(* ===== verification/FormLaws.v ===== *)
(** * What a form promises

    The search for a cycle of conditions finds one exactly when there is one; a form
    that was checked shows a field exactly when its conditions, down the chain, are
    met; and a layout places every field once, in order. *)

From Stdlib Require Import String.
From stdpp Require Import sorting.
From S2P Require Import Prelude Order Errors SchemaErrors Number Value Keys Maps Merge MergePath Vocab Float64 SchemaRead SchemaMerge Validate ValidateLaws FieldPath Flat Resolve Forms.

(** ** Chains that end *)

Lemma tc_first {A} (R : A -> A -> Prop) a c : tc R a c -> exists b, R a b /\ rtc R b c.
Proof. destruct 1 as [x y H|x y z H1 H2]; [by exists y|]. exists y. split; [done|]. by apply tc_rtc. Qed.

Section chains.
Variable next : gmap bytes bytes.

Definition succ_of (a b : bytes) : Prop := next !! a = Some b.
Inductive ends : bytes -> Prop :=
  | ends_here a : next !! a = None -> ends a
  | ends_later a b : next !! a = Some b -> ends b -> ends a.

Lemma ends_forward a b : ends a -> succ_of a b -> ends b.
Proof. unfold succ_of. destruct 1; congruence. Qed.

Lemma ends_acyclic a : ends a -> ~ tc succ_of a a.
Proof.
  induction 1 as [a E|a b E H IH]; intros (c & Hs & Hr)%tc_first; unfold succ_of in Hs; [congruence|].
  assert (b = c) as <- by congruence. apply IH. eapply tc_rtc_l; [exact Hr|]. by constructor.
Qed.

(** A trail: what was walked, the last in front, up to where it is now. *)
Inductive trailing (start : bytes) : list bytes -> bytes -> Prop :=
  | trail_start : trailing start [] start
  | trail_next tr a b : trailing start tr a -> succ_of a b -> trailing start (a :: tr) b.

Lemma trailing_reach start tr at_ : trailing start tr at_ -> rtc succ_of start at_.
Proof. induction 1 as [|tr a b _ IH H]; [done|]. by eapply rtc_r. Qed.

Lemma trailing_tc start tr at_ x : trailing start tr at_ -> x ∈ tr -> tc succ_of x at_.
Proof.
  induction 1 as [|tr a b _ IH H]; [by intros ?%elem_of_nil|]. intros [->|Hx]%elem_of_cons; [by constructor|].
  eapply tc_r; [by apply IH|exact H].
Qed.

Lemma trailing_ends start tr at_ : trailing start tr at_ -> ends at_ -> forall x, x ∈ tr -> ends x.
Proof.
  induction 1 as [|tr a b _ IH H]; intros He x; [by intros ?%elem_of_nil|].
  assert (ends a) as Ha by (by eapply ends_later). intros [->|Hx]%elem_of_cons; [done|by apply IH].
Qed.

Lemma trailing_first start tr at_ : trailing start tr at_ -> start ∈ at_ :: tr.
Proof. induction 1 as [|tr a b _ IH _]; set_solver. Qed.

Lemma trailing_dom start tr at_ : trailing start tr at_ -> NoDup tr -> (length tr <= size next)%nat.
Proof.
  intros Ht Hn. rewrite <- size_dom, <- (size_list_to_set (C := gset bytes) tr) by done. apply subseteq_size.
  intros x Hx%elem_of_list_to_set. clear Hn. induction Ht as [|tr a b _ IH H]; [by apply elem_of_nil in Hx|].
  apply elem_of_cons in Hx as [->|Hx]; [|by apply IH]. apply elem_of_dom. by exists b.
Qed.

Lemma walk_from_trail cleared start : (forall x, x ∈ cleared -> ends x) -> forall fuel tr at_,
  trailing start tr at_ -> NoDup tr -> (1 + size next < fuel + length tr)%nat ->
  match loop (trail_round next cleared) fuel Panic (MkTrail (list_to_set tr) tr at_) with
  | Ok (inl p) => tc succ_of p p /\ rtc succ_of start p
  | Ok (inr trail) => (forall x, x ∈ trail -> ends x) /\ (start ∈ cleared \/ start ∈ trail)
  | Err _ => False
  end.
Proof.
  intros Hc. induction fuel as [|fuel IH]; intros tr at_ Ht Hn Hf; [apply trailing_dom in Ht; [lia|done]|].
  cbn [loop trail_round]. destruct (decide (at_ ∈ cleared)) as [Hi|Hi].
  { rewrite bool_decide_eq_true_2 by done. pose proof (trailing_ends _ _ _ Ht (Hc _ Hi)) as He. split; [done|].
    apply trailing_first, elem_of_cons in Ht as [->|Hs]; auto. }
  rewrite bool_decide_eq_false_2 by done. destruct (decide (at_ ∈ tr)) as [Ho|Ho].
  { rewrite bool_decide_eq_true_2 by (by apply elem_of_list_to_set). split; [by eapply trailing_tc|by eapply trailing_reach]. }
  rewrite bool_decide_eq_false_2 by (by rewrite elem_of_list_to_set). destruct (next !! at_) as [b|] eqn:E.
  - specialize (IH (at_ :: tr) b). cbn [list_to_set length] in IH. apply IH; [by apply trail_next|by constructor|lia].
  - assert (ends at_) as He by (by constructor). pose proof (trailing_ends _ _ _ Ht He) as Hs.
    apply trailing_first in Ht. split; [|by right]. intros x [->|Hx]%elem_of_cons; [done|by apply Hs].
Qed.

============

EXERCISE BRIEF:
Write out the entries in full, exactly as given.

SOLUTION BELOW:
(* ===== verification/FormLaws.v ===== *)
(** * What a form promises

    The search for a cycle of conditions finds one exactly when there is one; a form
    that was checked shows a field exactly when its conditions, down the chain, are
    met; and a layout places every field once, in order. *)

From Stdlib Require Import String.
From stdpp Require Import sorting.
From S2P Require Import Prelude Order Errors SchemaErrors Number Value Keys Maps Merge MergePath Vocab Float64 SchemaRead SchemaMerge Validate ValidateLaws FieldPath Flat Resolve Forms.

(** ** Chains that end *)

Lemma tc_first {A} (R : A -> A -> Prop) a c : tc R a c -> exists b, R a b /\ rtc R b c.
Proof. destruct 1 as [x y H|x y z H1 H2]; [by exists y|]. exists y. split; [done|]. by apply tc_rtc. Qed.

Section chains.
Variable next : gmap bytes bytes.

Definition succ_of (a b : bytes) : Prop := next !! a = Some b.
Inductive ends : bytes -> Prop :=
  | ends_here a : next !! a = None -> ends a
  | ends_later a b : next !! a = Some b -> ends b -> ends a.

Lemma ends_forward a b : ends a -> succ_of a b -> ends b.
Proof. unfold succ_of. destruct 1; congruence. Qed.

Lemma ends_acyclic a : ends a -> ~ tc succ_of a a.
Proof.
  induction 1 as [a E|a b E H IH]; intros (c & Hs & Hr)%tc_first; unfold succ_of in Hs; [congruence|].
  assert (b = c) as <- by congruence. apply IH. eapply tc_rtc_l; [exact Hr|]. by constructor.
Qed.

(** A trail: what was walked, the last in front, up to where it is now. *)
Inductive trailing (start : bytes) : list bytes -> bytes -> Prop :=
  | trail_start : trailing start [] start
  | trail_next tr a b : trailing start tr a -> succ_of a b -> trailing start (a :: tr) b.

Lemma trailing_reach start tr at_ : trailing start tr at_ -> rtc succ_of start at_.
Proof. induction 1 as [|tr a b _ IH H]; [done|]. by eapply rtc_r. Qed.

Lemma trailing_tc start tr at_ x : trailing start tr at_ -> x ∈ tr -> tc succ_of x at_.
Proof.
  induction 1 as [|tr a b _ IH H]; [by intros ?%elem_of_nil|]. intros [->|Hx]%elem_of_cons; [by constructor|].
  eapply tc_r; [by apply IH|exact H].
Qed.

Lemma trailing_ends start tr at_ : trailing start tr at_ -> ends at_ -> forall x, x ∈ tr -> ends x.
Proof.
  induction 1 as [|tr a b _ IH H]; intros He x; [by intros ?%elem_of_nil|].
  assert (ends a) as Ha by (by eapply ends_later). intros [->|Hx]%elem_of_cons; [done|by apply IH].
Qed.

Lemma trailing_first start tr at_ : trailing start tr at_ -> start ∈ at_ :: tr.
Proof. induction 1 as [|tr a b _ IH _]; set_solver. Qed.

Lemma trailing_dom start tr at_ : trailing start tr at_ -> NoDup tr -> (length tr <= size next)%nat.
Proof.
  intros Ht Hn. rewrite <- size_dom, <- (size_list_to_set (C := gset bytes) tr) by done. apply subseteq_size.
  intros x Hx%elem_of_list_to_set. clear Hn. induction Ht as [|tr a b _ IH H]; [by apply elem_of_nil in Hx|].
  apply elem_of_cons in Hx as [->|Hx]; [|by apply IH]. apply elem_of_dom. by exists b.
Qed.

Lemma walk_from_trail cleared start : (forall x, x ∈ cleared -> ends x) -> forall fuel tr at_,
  trailing start tr at_ -> NoDup tr -> (1 + size next < fuel + length tr)%nat ->
  match loop (trail_round next cleared) fuel Panic (MkTrail (list_to_set tr) tr at_) with
  | Ok (inl p) => tc succ_of p p /\ rtc succ_of start p
  | Ok (inr trail) => (forall x, x ∈ trail -> ends x) /\ (start ∈ cleared \/ start ∈ trail)
  | Err _ => False
  end.
Proof.
  intros Hc. induction fuel as [|fuel IH]; intros tr at_ Ht Hn Hf; [apply trailing_dom in Ht; [lia|done]|].
  cbn [loop trail_round]. destruct (decide (at_ ∈ cleared)) as [Hi|Hi].
  { rewrite bool_decide_eq_true_2 by done. pose proof (trailing_ends _ _ _ Ht (Hc _ Hi)) as He. split; [done|].
    apply trailing_first, elem_of_cons in Ht as [->|Hs]; auto. }
  rewrite bool_decide_eq_false_2 by done. destruct (decide (at_ ∈ tr)) as [Ho|Ho].
  { rewrite bool_decide_eq_true_2 by (by apply elem_of_list_to_set). split; [by eapply trailing_tc|by eapply trailing_reach]. }
  rewrite bool_decide_eq_false_2 by (by rewrite elem_of_list_to_set). destruct (next !! at_) as [b|] eqn:E.
  - specialize (IH (at_ :: tr) b). cbn [list_to_set length] in IH. apply IH; [by apply trail_next|by constructor|lia].
  - assert (ends at_) as He by (by constructor). pose proof (trailing_ends _ _ _ Ht He) as Hs.
    apply trailing_first in Ht. split; [|by right]. intros x [->|Hx]%elem_of_cons; [done|by apply Hs].
Qed.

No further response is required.